▶ **Input data**:
---
Definition flags_of (w : world) (n : text) : gset flag := default ∅ (w_flags w !! n).

(** [STORE n +FLAGS fs] *)
Definition add_flags (n : text) (fs : gset flag) (w : world) : world :=
  World (w_msgs w) (<[n := fs ∪ flags_of w n]> (w_flags w)) (w_outbox w).

Definition deliver (n : text) (o : outgoing) (w : world) : world :=
  World (w_msgs w) (w_flags w) (w_outbox w ++ [(n, o)]).

(** How [imap.fetch(num, "(RFC822 FLAGS)")] and the parsing of lines
    134-139 go for one message: OK, a non-OK status, an exception from the
    FETCH itself, or an exception while parsing after a FETCH that
    succeeded (so the server may already have set [\Seen]). *)
Inductive fetch_outcome := FetchOk | FetchNo | FetchRaise | FetchOkParseRaise.

(** How [imap_conn.store(...)] goes: [OK]; a [NO] answer, which [imaplib]
    returns as [('NO', ...)] without raising and the code ignores; or an
    exception ([BAD], a dropped connection). *)
Inductive store_outcome := StoreOk | StoreNo | StoreRaise.

Record env := Env {
  e_fetch_connect : bool;              (** lines 119-121 succeed *)
  e_search_ok : bool;                  (** line 123: [status == "OK"] *)
  e_fetch : text -> fetch_outcome;     (** line 130 for one message *)
  e_flag_connect : bool;               (** lines 229-231 succeed *)
  e_store : text -> store_outcome;     (** [imap_conn.store] for one message *)
  e_smtp : text -> smtp_outcome        (** the SMTP session of the reply to one message *)
}.

(** The dict built at lines 140-147. *)
Record fetched := Fetched {
  f_num : text; f_from_addr : text; f_from_name : text;
  f_subject : text; f_body : body_value; f_raw : message
}.

#[export] Instance fetched_eq_dec : EqDecision fetched.
Proof. solve_decision. Defined.

Section Cycle.
Context `{EmailUtils}.
Context (fetch_sets_seen : bool).

(** Lines 104-110. *)
Definition decode_subject (h : text) : text :=
  match h with
  | [] => []
  | _ => match decode_header_text h with Some s => s | None => h end
  end.

(** Lines 135-147 for one fetched message. *)
Definition parse_fetched (n : text) (m : inbound) : fetched :=
  let from_header := get_or_empty (in_headers m) (lit "From") in
  let '(from_name, from_addr) := parseaddr from_header in
  Fetched n from_addr from_name (decode_subject (get_or_empty (in_headers m) (lit "Subject")))
    (get_text_from_message (in_mime m)) (in_headers m).

(** Line 122: [imap.search(None, 'UNSEEN')]. *)
Definition unseen (w : world) : list (text * inbound) :=
  filter (fun nm => Seen ∉ flags_of w nm.1) (w_msgs w).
---
▶ **Work instructions**: Make a list of all lines in the data that contain "Record".

▶ **The completed task**:
Record env := Env {
Record fetched := Fetched {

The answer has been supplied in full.